◆ Task description: Write out every line exactly, from the first line of the records below through the line that contains "A field destructured".

Start of Block

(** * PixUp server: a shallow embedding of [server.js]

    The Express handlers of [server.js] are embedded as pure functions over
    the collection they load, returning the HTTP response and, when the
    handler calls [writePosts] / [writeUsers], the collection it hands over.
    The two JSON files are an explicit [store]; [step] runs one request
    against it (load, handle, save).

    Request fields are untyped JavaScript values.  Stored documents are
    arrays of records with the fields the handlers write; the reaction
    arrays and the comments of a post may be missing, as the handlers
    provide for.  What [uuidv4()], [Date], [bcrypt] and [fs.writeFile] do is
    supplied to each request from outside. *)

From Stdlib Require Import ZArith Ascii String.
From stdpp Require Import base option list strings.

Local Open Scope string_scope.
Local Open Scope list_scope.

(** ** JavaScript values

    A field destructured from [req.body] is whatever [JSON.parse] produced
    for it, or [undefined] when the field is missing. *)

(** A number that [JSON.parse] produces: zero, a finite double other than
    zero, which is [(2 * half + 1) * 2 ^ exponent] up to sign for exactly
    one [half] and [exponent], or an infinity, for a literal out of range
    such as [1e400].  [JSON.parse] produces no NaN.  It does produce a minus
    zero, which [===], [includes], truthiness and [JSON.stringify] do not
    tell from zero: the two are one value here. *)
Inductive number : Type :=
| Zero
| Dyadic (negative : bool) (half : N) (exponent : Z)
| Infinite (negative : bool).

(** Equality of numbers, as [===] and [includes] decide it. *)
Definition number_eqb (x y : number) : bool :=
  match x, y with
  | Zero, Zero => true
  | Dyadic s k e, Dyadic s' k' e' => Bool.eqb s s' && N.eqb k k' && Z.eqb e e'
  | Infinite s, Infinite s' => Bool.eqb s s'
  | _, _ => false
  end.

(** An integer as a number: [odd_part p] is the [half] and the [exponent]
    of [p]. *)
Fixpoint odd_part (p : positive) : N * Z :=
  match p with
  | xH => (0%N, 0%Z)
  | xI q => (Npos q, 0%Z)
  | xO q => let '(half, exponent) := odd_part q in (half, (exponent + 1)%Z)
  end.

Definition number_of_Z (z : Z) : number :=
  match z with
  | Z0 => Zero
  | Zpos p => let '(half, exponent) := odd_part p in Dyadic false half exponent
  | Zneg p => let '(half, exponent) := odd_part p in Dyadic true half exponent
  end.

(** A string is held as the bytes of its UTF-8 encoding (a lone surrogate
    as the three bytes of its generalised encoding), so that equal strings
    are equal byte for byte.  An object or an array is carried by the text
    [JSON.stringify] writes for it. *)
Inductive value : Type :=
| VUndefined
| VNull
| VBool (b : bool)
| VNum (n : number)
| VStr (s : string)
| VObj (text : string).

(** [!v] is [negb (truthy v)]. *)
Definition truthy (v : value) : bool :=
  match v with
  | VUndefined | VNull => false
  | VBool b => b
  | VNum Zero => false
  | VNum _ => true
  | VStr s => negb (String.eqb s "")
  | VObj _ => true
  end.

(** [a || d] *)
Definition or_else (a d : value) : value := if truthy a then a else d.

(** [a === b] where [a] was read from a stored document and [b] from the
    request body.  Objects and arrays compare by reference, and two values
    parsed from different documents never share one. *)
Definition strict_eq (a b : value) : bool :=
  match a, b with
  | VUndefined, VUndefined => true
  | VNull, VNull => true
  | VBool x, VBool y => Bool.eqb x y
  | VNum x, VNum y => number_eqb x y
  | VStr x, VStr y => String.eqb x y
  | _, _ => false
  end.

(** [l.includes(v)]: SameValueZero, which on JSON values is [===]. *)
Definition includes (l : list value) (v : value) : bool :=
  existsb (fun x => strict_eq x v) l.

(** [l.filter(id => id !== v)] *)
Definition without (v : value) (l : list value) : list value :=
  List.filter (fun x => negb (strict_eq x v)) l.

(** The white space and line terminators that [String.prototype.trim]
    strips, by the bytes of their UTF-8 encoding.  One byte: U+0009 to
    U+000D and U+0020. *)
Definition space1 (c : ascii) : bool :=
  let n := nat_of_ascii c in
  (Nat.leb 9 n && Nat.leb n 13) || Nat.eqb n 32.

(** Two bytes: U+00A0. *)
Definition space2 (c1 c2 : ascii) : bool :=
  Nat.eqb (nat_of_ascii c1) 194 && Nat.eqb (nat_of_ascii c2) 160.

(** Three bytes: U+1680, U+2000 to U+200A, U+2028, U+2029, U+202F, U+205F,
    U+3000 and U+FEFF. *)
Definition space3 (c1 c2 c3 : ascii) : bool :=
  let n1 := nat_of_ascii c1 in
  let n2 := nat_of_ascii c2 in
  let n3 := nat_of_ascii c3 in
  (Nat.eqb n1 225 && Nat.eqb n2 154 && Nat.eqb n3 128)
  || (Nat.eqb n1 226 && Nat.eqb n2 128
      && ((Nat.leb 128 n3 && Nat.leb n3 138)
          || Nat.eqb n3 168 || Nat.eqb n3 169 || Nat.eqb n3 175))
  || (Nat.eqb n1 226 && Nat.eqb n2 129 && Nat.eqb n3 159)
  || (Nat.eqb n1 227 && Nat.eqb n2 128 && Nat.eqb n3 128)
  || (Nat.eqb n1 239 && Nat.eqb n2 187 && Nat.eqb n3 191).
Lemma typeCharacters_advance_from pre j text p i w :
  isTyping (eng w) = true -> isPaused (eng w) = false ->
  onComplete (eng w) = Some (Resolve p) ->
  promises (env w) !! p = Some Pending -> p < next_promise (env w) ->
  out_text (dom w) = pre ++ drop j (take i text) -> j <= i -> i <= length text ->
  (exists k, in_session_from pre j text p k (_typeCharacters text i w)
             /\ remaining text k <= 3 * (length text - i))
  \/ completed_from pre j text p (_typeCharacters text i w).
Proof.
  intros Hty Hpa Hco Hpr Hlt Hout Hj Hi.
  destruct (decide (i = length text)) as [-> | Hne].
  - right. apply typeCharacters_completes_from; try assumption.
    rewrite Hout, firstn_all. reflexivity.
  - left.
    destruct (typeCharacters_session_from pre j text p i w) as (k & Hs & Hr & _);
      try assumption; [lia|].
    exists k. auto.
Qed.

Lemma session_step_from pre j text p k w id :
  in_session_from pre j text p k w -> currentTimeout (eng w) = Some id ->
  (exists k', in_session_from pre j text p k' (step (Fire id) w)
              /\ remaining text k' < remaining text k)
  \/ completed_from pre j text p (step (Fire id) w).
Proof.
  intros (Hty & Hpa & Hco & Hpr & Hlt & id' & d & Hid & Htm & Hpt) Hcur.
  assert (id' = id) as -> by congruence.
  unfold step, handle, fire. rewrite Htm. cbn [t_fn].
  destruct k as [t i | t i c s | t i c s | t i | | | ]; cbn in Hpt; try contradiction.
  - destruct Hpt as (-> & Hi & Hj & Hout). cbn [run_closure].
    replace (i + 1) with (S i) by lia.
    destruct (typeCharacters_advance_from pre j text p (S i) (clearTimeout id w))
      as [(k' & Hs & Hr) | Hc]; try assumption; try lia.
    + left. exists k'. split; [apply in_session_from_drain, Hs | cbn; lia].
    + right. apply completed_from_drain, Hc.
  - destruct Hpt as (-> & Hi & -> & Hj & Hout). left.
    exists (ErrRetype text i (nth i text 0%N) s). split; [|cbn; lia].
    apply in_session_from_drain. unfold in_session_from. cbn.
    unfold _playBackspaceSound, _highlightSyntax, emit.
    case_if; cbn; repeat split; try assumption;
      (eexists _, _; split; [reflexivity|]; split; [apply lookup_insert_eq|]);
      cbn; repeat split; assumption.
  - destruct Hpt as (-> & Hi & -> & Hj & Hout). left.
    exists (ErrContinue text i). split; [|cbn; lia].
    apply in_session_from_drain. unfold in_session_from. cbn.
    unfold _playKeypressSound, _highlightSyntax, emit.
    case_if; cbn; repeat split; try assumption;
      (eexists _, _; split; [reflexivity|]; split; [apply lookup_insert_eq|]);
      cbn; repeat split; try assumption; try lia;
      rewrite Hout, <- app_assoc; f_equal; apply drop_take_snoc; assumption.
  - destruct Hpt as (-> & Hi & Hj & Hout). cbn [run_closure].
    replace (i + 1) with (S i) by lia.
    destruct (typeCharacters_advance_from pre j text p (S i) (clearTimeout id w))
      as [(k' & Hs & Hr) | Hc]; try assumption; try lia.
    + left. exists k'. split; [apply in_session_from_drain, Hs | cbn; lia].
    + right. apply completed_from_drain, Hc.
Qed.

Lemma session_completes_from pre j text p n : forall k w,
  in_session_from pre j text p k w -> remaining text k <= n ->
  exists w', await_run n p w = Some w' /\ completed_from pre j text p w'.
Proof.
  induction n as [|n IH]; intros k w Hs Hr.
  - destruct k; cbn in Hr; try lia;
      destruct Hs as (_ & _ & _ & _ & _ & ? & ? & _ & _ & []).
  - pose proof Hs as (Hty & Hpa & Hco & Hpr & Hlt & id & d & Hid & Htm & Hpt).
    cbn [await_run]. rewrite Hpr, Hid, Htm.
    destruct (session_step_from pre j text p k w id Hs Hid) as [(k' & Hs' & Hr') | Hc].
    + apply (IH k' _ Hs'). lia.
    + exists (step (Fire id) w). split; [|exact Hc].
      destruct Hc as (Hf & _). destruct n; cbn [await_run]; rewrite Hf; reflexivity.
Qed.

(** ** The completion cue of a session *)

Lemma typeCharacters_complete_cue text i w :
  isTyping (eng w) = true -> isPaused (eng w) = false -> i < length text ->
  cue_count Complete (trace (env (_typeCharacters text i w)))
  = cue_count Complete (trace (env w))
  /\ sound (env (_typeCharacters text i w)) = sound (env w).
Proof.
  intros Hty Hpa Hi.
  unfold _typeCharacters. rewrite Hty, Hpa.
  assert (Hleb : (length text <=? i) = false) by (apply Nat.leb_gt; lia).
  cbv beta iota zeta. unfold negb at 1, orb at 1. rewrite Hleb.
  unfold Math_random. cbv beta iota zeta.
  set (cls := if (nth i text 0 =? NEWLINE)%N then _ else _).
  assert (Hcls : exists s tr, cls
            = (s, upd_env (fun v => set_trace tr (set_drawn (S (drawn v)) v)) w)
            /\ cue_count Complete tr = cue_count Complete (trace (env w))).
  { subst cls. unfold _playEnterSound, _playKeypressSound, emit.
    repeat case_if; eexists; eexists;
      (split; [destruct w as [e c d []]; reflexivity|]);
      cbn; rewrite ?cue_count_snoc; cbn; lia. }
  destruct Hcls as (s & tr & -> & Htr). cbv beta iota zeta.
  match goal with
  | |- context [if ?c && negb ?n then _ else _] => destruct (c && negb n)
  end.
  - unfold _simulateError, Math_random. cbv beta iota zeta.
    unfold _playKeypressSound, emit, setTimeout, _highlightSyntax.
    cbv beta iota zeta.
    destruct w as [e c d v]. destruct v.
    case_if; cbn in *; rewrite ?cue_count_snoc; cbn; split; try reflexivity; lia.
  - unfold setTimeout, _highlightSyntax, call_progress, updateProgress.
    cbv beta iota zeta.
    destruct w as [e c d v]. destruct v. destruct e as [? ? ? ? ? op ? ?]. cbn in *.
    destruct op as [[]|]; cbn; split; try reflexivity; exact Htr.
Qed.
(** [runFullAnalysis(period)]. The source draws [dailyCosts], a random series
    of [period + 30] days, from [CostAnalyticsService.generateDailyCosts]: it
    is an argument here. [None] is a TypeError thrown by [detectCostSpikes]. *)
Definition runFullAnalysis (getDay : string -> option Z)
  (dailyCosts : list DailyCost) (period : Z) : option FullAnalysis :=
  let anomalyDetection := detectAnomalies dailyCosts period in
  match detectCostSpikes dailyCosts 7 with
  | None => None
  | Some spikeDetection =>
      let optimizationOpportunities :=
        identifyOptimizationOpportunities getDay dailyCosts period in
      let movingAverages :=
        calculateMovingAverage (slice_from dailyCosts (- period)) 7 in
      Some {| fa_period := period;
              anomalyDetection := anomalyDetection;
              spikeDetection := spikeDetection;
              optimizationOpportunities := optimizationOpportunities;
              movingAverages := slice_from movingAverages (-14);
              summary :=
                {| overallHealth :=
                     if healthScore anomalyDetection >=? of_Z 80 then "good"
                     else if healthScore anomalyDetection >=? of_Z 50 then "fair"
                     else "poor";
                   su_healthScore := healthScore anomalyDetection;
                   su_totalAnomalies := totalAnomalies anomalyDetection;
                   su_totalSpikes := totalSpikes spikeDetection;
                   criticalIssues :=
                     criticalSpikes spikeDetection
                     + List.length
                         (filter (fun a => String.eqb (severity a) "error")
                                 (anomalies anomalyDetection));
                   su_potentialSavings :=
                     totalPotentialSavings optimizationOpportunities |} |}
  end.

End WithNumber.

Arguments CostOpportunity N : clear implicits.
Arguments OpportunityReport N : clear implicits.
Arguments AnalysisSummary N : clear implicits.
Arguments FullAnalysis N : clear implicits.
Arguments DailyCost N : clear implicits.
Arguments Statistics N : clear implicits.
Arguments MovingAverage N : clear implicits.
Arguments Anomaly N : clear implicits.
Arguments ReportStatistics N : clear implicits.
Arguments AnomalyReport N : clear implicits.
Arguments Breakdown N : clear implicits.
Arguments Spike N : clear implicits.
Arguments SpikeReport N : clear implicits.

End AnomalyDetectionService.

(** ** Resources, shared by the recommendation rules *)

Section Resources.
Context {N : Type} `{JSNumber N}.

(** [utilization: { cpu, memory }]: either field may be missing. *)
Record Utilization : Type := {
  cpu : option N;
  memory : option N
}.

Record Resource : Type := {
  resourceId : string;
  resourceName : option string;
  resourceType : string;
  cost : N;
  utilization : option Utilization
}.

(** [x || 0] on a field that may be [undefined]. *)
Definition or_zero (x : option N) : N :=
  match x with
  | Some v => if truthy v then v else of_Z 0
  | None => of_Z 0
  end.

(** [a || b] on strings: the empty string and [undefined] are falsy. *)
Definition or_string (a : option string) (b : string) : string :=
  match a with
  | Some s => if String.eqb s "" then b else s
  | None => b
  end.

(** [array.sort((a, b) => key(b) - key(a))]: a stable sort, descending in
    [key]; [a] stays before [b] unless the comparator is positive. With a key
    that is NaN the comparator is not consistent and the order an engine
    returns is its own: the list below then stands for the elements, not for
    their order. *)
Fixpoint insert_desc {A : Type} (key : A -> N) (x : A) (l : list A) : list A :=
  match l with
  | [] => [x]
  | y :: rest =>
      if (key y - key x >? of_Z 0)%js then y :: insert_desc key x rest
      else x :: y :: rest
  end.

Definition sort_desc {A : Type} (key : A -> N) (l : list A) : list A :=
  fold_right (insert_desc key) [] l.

End of Block

◆ Response below:
(** * PixUp server: a shallow embedding of [server.js]

    The Express handlers of [server.js] are embedded as pure functions over
    the collection they load, returning the HTTP response and, when the
    handler calls [writePosts] / [writeUsers], the collection it hands over.
    The two JSON files are an explicit [store]; [step] runs one request
    against it (load, handle, save).

    Request fields are untyped JavaScript values.  Stored documents are
    arrays of records with the fields the handlers write; the reaction
    arrays and the comments of a post may be missing, as the handlers
    provide for.  What [uuidv4()], [Date], [bcrypt] and [fs.writeFile] do is
    supplied to each request from outside. *)

From Stdlib Require Import ZArith Ascii String.
From stdpp Require Import base option list strings.

Local Open Scope string_scope.
Local Open Scope list_scope.

(** ** JavaScript values

    A field destructured from [req.body] is whatever [JSON.parse] produced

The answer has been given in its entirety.